# Task details:
Of the lines listed below, return exactly those that run from the line containing "Definition ODP_PMR_TERM_BYTES_MAX : Z := 8." through the line containing "cos_queue : option", both included.

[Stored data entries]

┌──

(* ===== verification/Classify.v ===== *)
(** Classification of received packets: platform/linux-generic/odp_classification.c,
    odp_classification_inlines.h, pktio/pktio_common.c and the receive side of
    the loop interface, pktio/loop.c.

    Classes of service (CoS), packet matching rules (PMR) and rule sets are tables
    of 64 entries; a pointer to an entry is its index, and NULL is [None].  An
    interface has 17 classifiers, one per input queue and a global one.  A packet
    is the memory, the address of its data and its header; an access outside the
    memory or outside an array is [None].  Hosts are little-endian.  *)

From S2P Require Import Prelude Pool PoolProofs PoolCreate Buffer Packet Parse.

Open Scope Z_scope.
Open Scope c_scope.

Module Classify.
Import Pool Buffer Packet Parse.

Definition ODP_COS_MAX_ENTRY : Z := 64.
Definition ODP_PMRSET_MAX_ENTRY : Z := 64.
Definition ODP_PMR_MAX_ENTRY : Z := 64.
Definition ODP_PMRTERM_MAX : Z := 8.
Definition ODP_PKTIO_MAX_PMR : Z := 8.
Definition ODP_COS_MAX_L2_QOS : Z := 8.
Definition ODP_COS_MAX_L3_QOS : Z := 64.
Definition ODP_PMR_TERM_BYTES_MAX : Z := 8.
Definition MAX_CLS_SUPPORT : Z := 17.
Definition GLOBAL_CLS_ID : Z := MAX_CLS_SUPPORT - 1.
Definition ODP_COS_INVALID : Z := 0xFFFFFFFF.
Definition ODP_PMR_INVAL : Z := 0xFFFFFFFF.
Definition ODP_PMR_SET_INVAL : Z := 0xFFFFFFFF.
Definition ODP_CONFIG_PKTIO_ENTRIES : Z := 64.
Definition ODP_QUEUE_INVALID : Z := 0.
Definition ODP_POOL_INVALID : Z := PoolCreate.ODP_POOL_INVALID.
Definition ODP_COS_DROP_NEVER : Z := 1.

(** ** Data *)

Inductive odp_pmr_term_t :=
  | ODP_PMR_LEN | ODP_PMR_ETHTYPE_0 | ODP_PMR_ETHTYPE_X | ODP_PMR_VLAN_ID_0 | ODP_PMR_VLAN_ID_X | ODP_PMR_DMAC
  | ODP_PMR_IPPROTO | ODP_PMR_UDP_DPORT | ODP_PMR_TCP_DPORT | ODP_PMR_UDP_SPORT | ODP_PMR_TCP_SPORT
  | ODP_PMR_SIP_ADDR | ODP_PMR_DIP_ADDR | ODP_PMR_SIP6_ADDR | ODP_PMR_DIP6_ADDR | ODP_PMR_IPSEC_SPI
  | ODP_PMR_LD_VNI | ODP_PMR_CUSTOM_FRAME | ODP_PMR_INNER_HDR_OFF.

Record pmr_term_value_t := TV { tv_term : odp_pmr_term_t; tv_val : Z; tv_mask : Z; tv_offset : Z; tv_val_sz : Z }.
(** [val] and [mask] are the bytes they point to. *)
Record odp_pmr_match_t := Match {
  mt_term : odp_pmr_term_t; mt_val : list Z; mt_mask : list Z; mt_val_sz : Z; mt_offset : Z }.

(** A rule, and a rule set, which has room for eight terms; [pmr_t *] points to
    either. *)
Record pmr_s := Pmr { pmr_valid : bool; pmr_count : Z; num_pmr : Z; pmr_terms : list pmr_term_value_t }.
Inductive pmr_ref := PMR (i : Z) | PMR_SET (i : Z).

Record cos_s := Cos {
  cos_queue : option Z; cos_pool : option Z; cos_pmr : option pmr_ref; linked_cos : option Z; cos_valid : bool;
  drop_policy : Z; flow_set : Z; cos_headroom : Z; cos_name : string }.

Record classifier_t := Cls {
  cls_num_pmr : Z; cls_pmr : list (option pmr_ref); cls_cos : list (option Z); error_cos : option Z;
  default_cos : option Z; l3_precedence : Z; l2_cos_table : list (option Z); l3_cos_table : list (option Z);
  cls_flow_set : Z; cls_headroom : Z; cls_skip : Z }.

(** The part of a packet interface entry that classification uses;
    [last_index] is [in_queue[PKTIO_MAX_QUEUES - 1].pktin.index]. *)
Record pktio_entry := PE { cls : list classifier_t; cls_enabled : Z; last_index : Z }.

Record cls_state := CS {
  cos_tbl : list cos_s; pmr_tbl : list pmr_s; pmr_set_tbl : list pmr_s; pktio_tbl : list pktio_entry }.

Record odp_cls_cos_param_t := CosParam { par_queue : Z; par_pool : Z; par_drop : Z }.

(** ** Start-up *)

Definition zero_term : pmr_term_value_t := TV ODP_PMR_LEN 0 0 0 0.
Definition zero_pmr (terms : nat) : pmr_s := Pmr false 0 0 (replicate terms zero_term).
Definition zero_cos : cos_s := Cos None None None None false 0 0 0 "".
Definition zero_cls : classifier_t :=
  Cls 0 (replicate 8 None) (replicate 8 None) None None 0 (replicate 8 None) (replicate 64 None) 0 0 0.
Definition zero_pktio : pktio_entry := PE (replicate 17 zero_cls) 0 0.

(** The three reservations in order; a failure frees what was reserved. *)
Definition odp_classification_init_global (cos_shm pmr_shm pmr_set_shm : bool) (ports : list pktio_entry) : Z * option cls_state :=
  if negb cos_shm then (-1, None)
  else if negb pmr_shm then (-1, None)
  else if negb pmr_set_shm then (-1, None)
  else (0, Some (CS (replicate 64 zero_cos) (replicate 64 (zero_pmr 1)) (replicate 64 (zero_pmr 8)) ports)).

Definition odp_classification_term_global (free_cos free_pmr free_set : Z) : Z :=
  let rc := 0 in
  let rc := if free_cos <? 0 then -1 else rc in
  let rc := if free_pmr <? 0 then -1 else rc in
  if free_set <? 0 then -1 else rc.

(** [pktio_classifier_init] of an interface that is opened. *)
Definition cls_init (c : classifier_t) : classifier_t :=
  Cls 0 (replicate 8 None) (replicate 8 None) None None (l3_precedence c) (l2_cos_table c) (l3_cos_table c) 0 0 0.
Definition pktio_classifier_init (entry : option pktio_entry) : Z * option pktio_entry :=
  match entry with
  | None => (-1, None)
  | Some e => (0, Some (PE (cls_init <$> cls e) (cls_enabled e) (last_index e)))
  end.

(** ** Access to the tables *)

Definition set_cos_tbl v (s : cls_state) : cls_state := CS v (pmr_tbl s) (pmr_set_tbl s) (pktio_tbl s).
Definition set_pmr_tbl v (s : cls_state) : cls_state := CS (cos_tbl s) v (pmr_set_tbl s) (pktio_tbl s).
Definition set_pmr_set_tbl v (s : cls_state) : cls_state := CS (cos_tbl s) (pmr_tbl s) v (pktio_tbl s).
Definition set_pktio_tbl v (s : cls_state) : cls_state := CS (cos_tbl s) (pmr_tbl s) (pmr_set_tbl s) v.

└──
┌──

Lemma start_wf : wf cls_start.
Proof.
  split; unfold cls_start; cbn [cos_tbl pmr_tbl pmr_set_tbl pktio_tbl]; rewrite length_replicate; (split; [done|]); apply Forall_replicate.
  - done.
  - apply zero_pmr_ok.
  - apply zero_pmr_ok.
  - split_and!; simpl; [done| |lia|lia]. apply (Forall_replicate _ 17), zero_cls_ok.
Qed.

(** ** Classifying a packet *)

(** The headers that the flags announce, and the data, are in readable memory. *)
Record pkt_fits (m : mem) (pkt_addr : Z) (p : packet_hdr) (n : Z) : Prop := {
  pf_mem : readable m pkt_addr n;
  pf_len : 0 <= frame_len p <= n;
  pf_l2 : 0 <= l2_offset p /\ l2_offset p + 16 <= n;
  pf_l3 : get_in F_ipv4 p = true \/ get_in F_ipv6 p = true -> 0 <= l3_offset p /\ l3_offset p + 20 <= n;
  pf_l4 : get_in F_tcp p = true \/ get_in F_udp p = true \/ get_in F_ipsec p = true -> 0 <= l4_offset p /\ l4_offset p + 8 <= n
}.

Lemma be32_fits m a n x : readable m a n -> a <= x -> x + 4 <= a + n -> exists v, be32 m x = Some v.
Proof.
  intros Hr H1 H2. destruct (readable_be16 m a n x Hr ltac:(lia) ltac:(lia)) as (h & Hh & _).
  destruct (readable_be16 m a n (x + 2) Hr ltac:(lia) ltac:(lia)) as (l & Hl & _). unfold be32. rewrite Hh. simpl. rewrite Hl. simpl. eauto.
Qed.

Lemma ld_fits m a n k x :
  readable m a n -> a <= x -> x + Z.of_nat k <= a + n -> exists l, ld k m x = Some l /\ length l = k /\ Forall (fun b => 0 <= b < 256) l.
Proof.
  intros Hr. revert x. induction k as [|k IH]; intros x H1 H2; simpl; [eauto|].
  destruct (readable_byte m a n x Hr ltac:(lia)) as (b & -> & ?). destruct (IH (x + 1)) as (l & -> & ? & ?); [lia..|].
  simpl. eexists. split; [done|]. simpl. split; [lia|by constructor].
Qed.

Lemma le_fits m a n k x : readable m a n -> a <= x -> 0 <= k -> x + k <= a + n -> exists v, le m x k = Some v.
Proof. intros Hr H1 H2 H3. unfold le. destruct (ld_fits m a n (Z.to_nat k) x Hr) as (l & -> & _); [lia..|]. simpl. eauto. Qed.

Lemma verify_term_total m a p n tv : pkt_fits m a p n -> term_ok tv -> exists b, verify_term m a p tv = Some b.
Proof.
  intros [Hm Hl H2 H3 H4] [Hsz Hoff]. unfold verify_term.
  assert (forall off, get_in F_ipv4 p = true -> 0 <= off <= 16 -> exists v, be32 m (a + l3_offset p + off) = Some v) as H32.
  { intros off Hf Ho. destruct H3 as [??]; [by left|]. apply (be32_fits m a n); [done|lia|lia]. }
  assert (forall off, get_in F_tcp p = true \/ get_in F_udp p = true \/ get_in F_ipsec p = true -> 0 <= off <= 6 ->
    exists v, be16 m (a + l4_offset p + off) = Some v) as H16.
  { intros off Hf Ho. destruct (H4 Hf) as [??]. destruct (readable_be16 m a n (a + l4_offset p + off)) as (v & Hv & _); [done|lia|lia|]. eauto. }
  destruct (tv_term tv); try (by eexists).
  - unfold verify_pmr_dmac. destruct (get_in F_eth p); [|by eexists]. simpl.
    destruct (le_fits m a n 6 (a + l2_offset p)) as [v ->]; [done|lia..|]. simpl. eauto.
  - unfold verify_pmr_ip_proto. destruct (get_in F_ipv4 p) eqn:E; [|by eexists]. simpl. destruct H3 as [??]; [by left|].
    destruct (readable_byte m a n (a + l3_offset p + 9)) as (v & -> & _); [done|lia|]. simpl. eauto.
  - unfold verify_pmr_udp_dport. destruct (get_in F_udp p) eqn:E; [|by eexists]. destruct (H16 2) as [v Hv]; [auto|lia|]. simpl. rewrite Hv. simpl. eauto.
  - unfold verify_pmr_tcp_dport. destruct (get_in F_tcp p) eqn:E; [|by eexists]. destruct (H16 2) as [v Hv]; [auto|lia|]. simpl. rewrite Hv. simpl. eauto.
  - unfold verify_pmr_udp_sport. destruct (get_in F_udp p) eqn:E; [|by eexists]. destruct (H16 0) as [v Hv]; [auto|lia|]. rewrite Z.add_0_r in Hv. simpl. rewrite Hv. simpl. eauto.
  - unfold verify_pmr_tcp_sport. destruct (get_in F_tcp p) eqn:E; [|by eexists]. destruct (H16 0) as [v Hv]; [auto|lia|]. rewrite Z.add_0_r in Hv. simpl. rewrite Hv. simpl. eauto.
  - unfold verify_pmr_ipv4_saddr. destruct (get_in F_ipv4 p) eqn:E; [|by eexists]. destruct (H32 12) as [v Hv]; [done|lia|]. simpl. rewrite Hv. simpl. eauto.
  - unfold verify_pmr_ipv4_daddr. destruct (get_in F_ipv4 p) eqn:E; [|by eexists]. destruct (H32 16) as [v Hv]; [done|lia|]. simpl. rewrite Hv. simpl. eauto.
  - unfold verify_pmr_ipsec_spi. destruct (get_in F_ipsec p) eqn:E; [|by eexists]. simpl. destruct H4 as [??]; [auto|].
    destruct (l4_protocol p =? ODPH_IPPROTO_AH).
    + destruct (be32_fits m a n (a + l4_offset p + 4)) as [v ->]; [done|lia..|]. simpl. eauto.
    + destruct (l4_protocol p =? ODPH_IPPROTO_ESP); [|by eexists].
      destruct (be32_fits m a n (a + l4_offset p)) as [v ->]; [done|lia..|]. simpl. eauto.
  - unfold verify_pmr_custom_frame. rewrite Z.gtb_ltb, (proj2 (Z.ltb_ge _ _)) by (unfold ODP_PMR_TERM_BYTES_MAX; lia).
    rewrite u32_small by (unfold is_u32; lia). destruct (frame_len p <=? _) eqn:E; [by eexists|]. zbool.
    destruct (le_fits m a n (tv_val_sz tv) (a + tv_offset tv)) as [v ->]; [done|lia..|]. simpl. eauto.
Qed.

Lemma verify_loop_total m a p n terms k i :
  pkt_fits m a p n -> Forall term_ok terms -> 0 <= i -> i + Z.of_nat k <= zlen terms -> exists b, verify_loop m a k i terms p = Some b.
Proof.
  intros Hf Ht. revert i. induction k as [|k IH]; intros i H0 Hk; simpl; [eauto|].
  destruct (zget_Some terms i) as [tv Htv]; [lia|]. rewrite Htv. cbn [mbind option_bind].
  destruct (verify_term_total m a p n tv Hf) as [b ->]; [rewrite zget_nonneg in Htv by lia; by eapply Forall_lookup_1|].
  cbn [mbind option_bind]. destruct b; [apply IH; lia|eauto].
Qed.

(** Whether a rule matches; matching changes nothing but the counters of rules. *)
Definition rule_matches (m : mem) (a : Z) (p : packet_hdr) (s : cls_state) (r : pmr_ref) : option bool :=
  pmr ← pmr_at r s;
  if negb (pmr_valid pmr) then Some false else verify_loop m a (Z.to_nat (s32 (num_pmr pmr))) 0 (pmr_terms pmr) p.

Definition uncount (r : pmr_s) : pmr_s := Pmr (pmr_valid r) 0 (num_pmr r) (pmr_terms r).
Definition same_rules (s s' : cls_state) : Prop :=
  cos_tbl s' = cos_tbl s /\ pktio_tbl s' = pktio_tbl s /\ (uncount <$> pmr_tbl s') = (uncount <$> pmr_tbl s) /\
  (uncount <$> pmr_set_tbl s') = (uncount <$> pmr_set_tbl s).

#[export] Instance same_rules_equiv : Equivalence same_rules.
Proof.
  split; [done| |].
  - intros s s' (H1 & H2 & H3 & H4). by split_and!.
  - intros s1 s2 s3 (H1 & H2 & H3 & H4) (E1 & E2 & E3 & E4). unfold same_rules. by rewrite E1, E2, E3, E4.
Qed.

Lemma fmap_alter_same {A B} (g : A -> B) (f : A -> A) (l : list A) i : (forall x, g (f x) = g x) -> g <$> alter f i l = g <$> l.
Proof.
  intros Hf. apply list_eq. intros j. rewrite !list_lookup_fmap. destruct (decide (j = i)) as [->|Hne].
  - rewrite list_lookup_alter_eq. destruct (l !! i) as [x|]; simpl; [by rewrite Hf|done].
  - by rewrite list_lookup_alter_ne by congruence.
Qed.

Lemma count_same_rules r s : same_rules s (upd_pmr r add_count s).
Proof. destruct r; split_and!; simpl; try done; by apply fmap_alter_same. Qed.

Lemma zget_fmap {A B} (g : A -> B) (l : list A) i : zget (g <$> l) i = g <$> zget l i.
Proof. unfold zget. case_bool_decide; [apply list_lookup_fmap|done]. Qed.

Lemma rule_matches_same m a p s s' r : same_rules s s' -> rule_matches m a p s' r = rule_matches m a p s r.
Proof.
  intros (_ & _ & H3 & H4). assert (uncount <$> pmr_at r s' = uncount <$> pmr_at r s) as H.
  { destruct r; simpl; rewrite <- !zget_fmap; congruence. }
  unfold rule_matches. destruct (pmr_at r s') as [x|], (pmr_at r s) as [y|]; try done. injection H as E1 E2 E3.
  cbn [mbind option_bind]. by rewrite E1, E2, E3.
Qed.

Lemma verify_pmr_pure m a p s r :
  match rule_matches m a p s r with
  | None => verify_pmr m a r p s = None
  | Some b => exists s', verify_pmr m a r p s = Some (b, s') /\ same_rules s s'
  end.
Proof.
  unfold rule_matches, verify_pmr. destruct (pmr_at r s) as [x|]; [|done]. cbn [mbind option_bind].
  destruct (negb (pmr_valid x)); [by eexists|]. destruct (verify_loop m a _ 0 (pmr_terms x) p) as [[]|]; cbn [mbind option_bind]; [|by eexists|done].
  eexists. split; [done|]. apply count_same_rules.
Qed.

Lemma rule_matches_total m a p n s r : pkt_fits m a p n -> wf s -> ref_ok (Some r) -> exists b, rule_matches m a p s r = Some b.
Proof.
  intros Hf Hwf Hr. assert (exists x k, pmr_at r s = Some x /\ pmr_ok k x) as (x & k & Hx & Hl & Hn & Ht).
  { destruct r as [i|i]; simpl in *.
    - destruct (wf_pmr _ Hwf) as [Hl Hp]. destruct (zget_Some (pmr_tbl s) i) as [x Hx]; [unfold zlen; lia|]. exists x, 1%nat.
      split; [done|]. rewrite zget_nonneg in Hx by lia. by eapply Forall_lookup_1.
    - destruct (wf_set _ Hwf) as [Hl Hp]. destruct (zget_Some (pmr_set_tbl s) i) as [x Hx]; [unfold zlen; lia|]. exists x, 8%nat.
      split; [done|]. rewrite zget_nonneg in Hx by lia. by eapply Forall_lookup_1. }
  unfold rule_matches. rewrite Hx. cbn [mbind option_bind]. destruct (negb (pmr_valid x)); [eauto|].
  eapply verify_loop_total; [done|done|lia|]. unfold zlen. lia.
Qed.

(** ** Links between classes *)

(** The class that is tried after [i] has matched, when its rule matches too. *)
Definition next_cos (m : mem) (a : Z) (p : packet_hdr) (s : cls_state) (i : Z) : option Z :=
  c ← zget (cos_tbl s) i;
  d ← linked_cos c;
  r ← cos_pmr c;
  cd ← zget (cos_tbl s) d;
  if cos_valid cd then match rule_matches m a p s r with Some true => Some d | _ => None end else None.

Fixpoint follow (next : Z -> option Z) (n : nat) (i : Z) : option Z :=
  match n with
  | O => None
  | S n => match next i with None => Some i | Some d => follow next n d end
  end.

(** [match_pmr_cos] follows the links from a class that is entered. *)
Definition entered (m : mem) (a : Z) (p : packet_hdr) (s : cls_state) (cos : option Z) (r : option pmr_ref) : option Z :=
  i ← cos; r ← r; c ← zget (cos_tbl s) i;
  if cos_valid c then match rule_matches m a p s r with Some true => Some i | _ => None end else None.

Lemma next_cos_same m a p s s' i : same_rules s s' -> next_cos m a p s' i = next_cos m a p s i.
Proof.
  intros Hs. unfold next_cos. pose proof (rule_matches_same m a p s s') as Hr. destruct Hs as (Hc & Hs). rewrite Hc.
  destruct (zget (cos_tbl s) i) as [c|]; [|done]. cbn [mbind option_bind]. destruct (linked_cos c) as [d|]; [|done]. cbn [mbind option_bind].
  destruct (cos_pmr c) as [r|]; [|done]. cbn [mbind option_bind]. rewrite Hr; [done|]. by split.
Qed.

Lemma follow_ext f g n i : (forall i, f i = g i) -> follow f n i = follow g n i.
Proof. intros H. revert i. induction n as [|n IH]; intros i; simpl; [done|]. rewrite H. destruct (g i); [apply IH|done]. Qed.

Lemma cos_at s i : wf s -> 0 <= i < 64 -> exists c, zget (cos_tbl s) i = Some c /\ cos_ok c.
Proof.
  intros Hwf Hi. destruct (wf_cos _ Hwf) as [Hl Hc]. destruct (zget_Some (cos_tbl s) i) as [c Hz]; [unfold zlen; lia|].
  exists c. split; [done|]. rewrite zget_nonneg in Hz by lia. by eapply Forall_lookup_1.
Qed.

└──

# Exercise answer:
Definition ODP_PMR_TERM_BYTES_MAX : Z := 8.
Definition MAX_CLS_SUPPORT : Z := 17.
Definition GLOBAL_CLS_ID : Z := MAX_CLS_SUPPORT - 1.
Definition ODP_COS_INVALID : Z := 0xFFFFFFFF.
Definition ODP_PMR_INVAL : Z := 0xFFFFFFFF.
Definition ODP_PMR_SET_INVAL : Z := 0xFFFFFFFF.
Definition ODP_CONFIG_PKTIO_ENTRIES : Z := 64.
Definition ODP_QUEUE_INVALID : Z := 0.
Definition ODP_POOL_INVALID : Z := PoolCreate.ODP_POOL_INVALID.
Definition ODP_COS_DROP_NEVER : Z := 1.

(** ** Data *)

Inductive odp_pmr_term_t :=
  | ODP_PMR_LEN | ODP_PMR_ETHTYPE_0 | ODP_PMR_ETHTYPE_X | ODP_PMR_VLAN_ID_0 | ODP_PMR_VLAN_ID_X | ODP_PMR_DMAC
  | ODP_PMR_IPPROTO | ODP_PMR_UDP_DPORT | ODP_PMR_TCP_DPORT | ODP_PMR_UDP_SPORT | ODP_PMR_TCP_SPORT
  | ODP_PMR_SIP_ADDR | ODP_PMR_DIP_ADDR | ODP_PMR_SIP6_ADDR | ODP_PMR_DIP6_ADDR | ODP_PMR_IPSEC_SPI
  | ODP_PMR_LD_VNI | ODP_PMR_CUSTOM_FRAME | ODP_PMR_INNER_HDR_OFF.

Record pmr_term_value_t := TV { tv_term : odp_pmr_term_t; tv_val : Z; tv_mask : Z; tv_offset : Z; tv_val_sz : Z }.
(** [val] and [mask] are the bytes they point to. *)
Record odp_pmr_match_t := Match {
  mt_term : odp_pmr_term_t; mt_val : list Z; mt_mask : list Z; mt_val_sz : Z; mt_offset : Z }.

(** A rule, and a rule set, which has room for eight terms; [pmr_t *] points to
    either. *)
Record pmr_s := Pmr { pmr_valid : bool; pmr_count : Z; num_pmr : Z; pmr_terms : list pmr_term_value_t }.
Inductive pmr_ref := PMR (i : Z) | PMR_SET (i : Z).

Record cos_s := Cos {
  cos_queue : option Z; cos_pool : option Z; cos_pmr : option pmr_ref; linked_cos : option Z; cos_valid : bool;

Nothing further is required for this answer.